Успел только сказать:

– Закройте двери!

Его подхватили! Не упал, держали крепко.

– Князь! Князь! – испуганно шептал Горяй. – Князь…

А глаза его блестели. Туча спросил:

– Иону звать?

Зашикали. Игнат что-то сказал, понесли, стали поднимать по лестнице. А в среду будут опускать. Может, и не в среду. Да, обещала, но вот передумала, и нет на Нее зла, и на Любима нет, на чернь и на Митяя нет, как есть – так пусть оно и будет. И страха нет, да и чего страшиться? Несут тебя, зверь тебя не жрет, боль отступила, дышишь ты легко, все вокруг свои, Она – и та своя, Она такая добрая, и говорит Она: «Не бойся, князь, не скорби, ведь не о чем скорбеть, нагими мы приходим в этот мир, нагими и уходим из него, ибо так легче уходить, когда ты ничего не оставляешь, когда цепляться не за что и незачем». Внесли тебя, прошли через гридницу. Бережко вышел из подпечья, шапку снял, в ногах у тебя идет, молчит, теперь сказать нечего, и так все сказано. Положили, укрыли.

А руки что?! Сложите руки! Свечку дайте! Лик поднесите! Приложиться…

Нет! Игнат глаза ему закрыл, сказал… А что сказал, князь не услышал – провалился. Темнота и тишина.

Спал князь. А коли спал, значит, жив еще. Но, может, это уже не жизнь и он не здесь, а там…

Спал князь. И снилось ему, будто сидит он в порубе на Брячиславовом подворье. Ночь за окном. Да разве то окно? Оконце! Кружку подать, кулак просунуть – вот и все…

Ну и копье еще. Когда ты подходил к окну и говорил что-нибудь, тогда они копье совали и грозили. И был бы ты один, не отходил бы – ну, пырни! А так, при сыновьях…

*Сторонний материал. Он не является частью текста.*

(* ===== verification/Logging.v ===== *)
(** * Logging

    Models [initialize_tracing_log] and [format_crates_filter] of [crates/common/src/utils.rs],
    with which every binary starts: the layers that are registered, by the log settings of the
    configuration.  A layer is where it writes, how it formats and what it lets through.  The
    parser of filters, the opening of the log directory and the registration are the interface
    [LogLib]; each of them makes the function panic when it fails. *)

From S2P Require Import Prelude Bytes Text Jwt Chain Http Relay PbsConfig SignerConfig.

(** a file that is rotated every day, in a directory, by the prefix of its name *)
Record RollingFile := { rf_dir : string; rf_prefix : string; rf_max_files : option Z }.
Inductive LogWriter : Type := ToStdout | ToFile (file : RollingFile).

Class LogLib := {
  EnvFilter : Type;
  (** [EnvFilter::from_str] *)
  env_filter_parse : string → option EnvFilter;
  (** [rolling::Builder::build] *)
  rolling_build : RollingFile → option ();
  (** whether no subscriber is registered yet *)
  subscriber_free : bool;
}.

Section Logging.
Context {CL : CaseLib} {LL : LogLib}.

Record LogLayer := { ly_writer : LogWriter; ly_ansi : bool; ly_json : bool; ly_filter : EnvFilter }.

Definition crates_filter_text (default_level crates_level : string) : string :=
  default_level +:+ ",cb_signer=" +:+ crates_level +:+ ",cb_pbs=" +:+ crates_level
  +:+ ",cb_common=" +:+ crates_level +:+ ",cb_metrics=" +:+ crates_level.
Definition format_crates_filter (default_level crates_level : string) : Call EnvFilter :=
  unwrap (env_filter_parse (crates_filter_text default_level crates_level)).

(** the layer on the standard output *)
Definition stdout_layer (config : StdoutLogSettings) : Call (list LogLayer) :=
  if so_enabled config then
    call_bind (format_crates_filter "INFO" (so_level config)) (λ filter,
    Returns [{| ly_writer := ToStdout; ly_ansi := so_color config; ly_json := so_use_json config;
                ly_filter := filter |}])
  else Returns [].
(** the layer on a file *)
Definition file_layer (module_id : string) (config : FileLogSettings) : Call (list LogLayer) :=
  if fl_enabled config then
    let file_appender := {| rf_dir := fl_dir_path config; rf_prefix := to_lowercase module_id;
                            rf_max_files := fl_max_files config |} in
    call_bind (unwrap (rolling_build file_appender)) (λ _,
    call_bind (format_crates_filter "INFO" (fl_level config)) (λ filter,
    Returns [{| ly_writer := ToFile file_appender; ly_ansi := false; ly_json := fl_use_json config;
                ly_filter := filter |}]))
  else Returns [].

(** the registered layers; the guards of the source keep their writers alive *)
Definition initialize_tracing_log (module_id : string) (settings : LogsSettings) : Call (list LogLayer) :=
  call_bind (stdout_layer (lg_stdout settings)) (λ stdout,
  call_bind (file_layer module_id (lg_file settings)) (λ file,
  call_bind (unwrap (if subscriber_free then Some () else None)) (λ _,
  Returns (stdout ++ file)))).

(** What is registered: one layer per enabled output, and nothing else *)
Lemma initialize_tracing_log_layers module_id settings layers :
  initialize_tracing_log module_id settings = Returns layers →
  ly_writer <$> layers =
    (if so_enabled (lg_stdout settings) then [ToStdout] else []) ++
    (if fl_enabled (lg_file settings) then
       [ToFile {| rf_dir := fl_dir_path (lg_file settings); rf_prefix := to_lowercase module_id;
                  rf_max_files := fl_max_files (lg_file settings) |}] else []).
Proof.
  unfold initialize_tracing_log, stdout_layer, file_layer, format_crates_filter, unwrap.
  destruct (so_enabled _), (fl_enabled _); simpl;
    repeat (case_match; simpl; try done); intros [= <-]; done.
Qed.
(** It starts when every enabled output has a level that parses and a directory that opens *)
Lemma initialize_tracing_log_starts module_id settings :
  subscriber_free = true →
  (so_enabled (lg_stdout settings) = true → is_Some (env_filter_parse (crates_filter_text "INFO" (so_level (lg_stdout settings))))) →
  (fl_enabled (lg_file settings) = true → is_Some (env_filter_parse (crates_filter_text "INFO" (fl_level (lg_file settings))))) →
  (∀ file, is_Some (rolling_build file)) →
  ∃ layers, initialize_tracing_log module_id settings = Returns layers.
Proof.
  intros Hfree Hout Hfile Hopen.
  unfold initialize_tracing_log, stdout_layer, file_layer, format_crates_filter. rewrite Hfree.
  destruct (so_enabled _), (fl_enabled _); simpl;
    try destruct (Hout eq_refl) as [? ->]; simpl;
    try (match goal with |- context [rolling_build ?f] => destruct (Hopen f) as [? ->] end); simpl;
    try destruct (Hfile eq_refl) as [? ->]; simpl; by eexists.
Qed.
End Logging.

(** levels as [tracing] names them, and a directory that opens *)
Definition plain_logs : LogLib := {|
  EnvFilter := string;
  env_filter_parse s :=
    if existsb (λ level, String.eqb s (crates_filter_text "INFO" level)) ["error"; "warn"; "info"; "debug"; "trace"]%string
    then Some s else None;
  rolling_build _ := Some (); subscriber_free := true |}.

(** A level that does not parse stops the binary *)
Example unknown_level_panics :
  initialize_tracing_log (CL := ascii_case) (LL := plain_logs) "PBS"
    {| lg_stdout := default_stdout_logs; lg_file := default_file_logs |} ≠ Panics ∧
  initialize_tracing_log (CL := ascii_case) (LL := plain_logs) "PBS"
    {| lg_stdout := {| so_enabled := true; so_level := "verbose"; so_use_json := false; so_color := true |};
       lg_file := default_file_logs |} = Panics.
Proof. split; [discriminate|reflexivity]. Qed.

Спят сыновья, Давыд да Глеб, Давыд тринадцати, а Глеб восьми годов. Лето прошло, сентябрь настал. Тьма в порубе, тишь за окном. Спит Киев-град. И ты, князь, спи, спешить-то некуда. Князь Судислав, брат деда твоего, тот двадцать восемь лет отсидел. За что, никто не знал, а только шептались, будто оговорен был, а кем и что было в том оговоре, ни слова. И Ярослав, Великий князь, Хромой, Хоромец, Мудрый, Переклкжа, о том молчал. Уж он-то знал, что Судислав ни в чем не виноват, что и навета не было, а вся вина у Судислава лишь в том, что он был ему братом! А брат есть брат, и через Кровь не переступишь, и если ты, князь Ярослав, умрешь, то, по обычаю, твой брат, а не твой сын тебе наследует, и, значит, Судислав сядет после тебя. Вот ты и заточил его, вот ты и очернил. И умер ты, а Судислав еще был жив! Хоть и сидел он в порубе во тьме, голодал, а пережил тебя! И выходит, сын твой Изяслав сел в Киеве не по закону и власть его не от Бога! А Судиславу явили милость! Пришли Ярославичи в Плесков и высадили дядю из поруба, к горлу нож приставили, велели говорить, что стар он, немощен и слаб умом и что-де жаждет он постриг принять и жить тихо, безгрешно… И устрашился Судислав, сказал, как было велено. И жил еще три года. А после, слезы лживо проливая, снесли его и погребли, и сам митрополит служил сорокоуст… Вот так-то, князь Всеслав, ляг да засни и не спеши, вон сколько еще лет тебе томиться, а после тоже с превеликой честью снесут тебя, и слезы будут лить, и поминать: мы, дескать, говорили, брат, приди, помиримся, поделим дедино, а он меч обнажил, он первый, а не мы.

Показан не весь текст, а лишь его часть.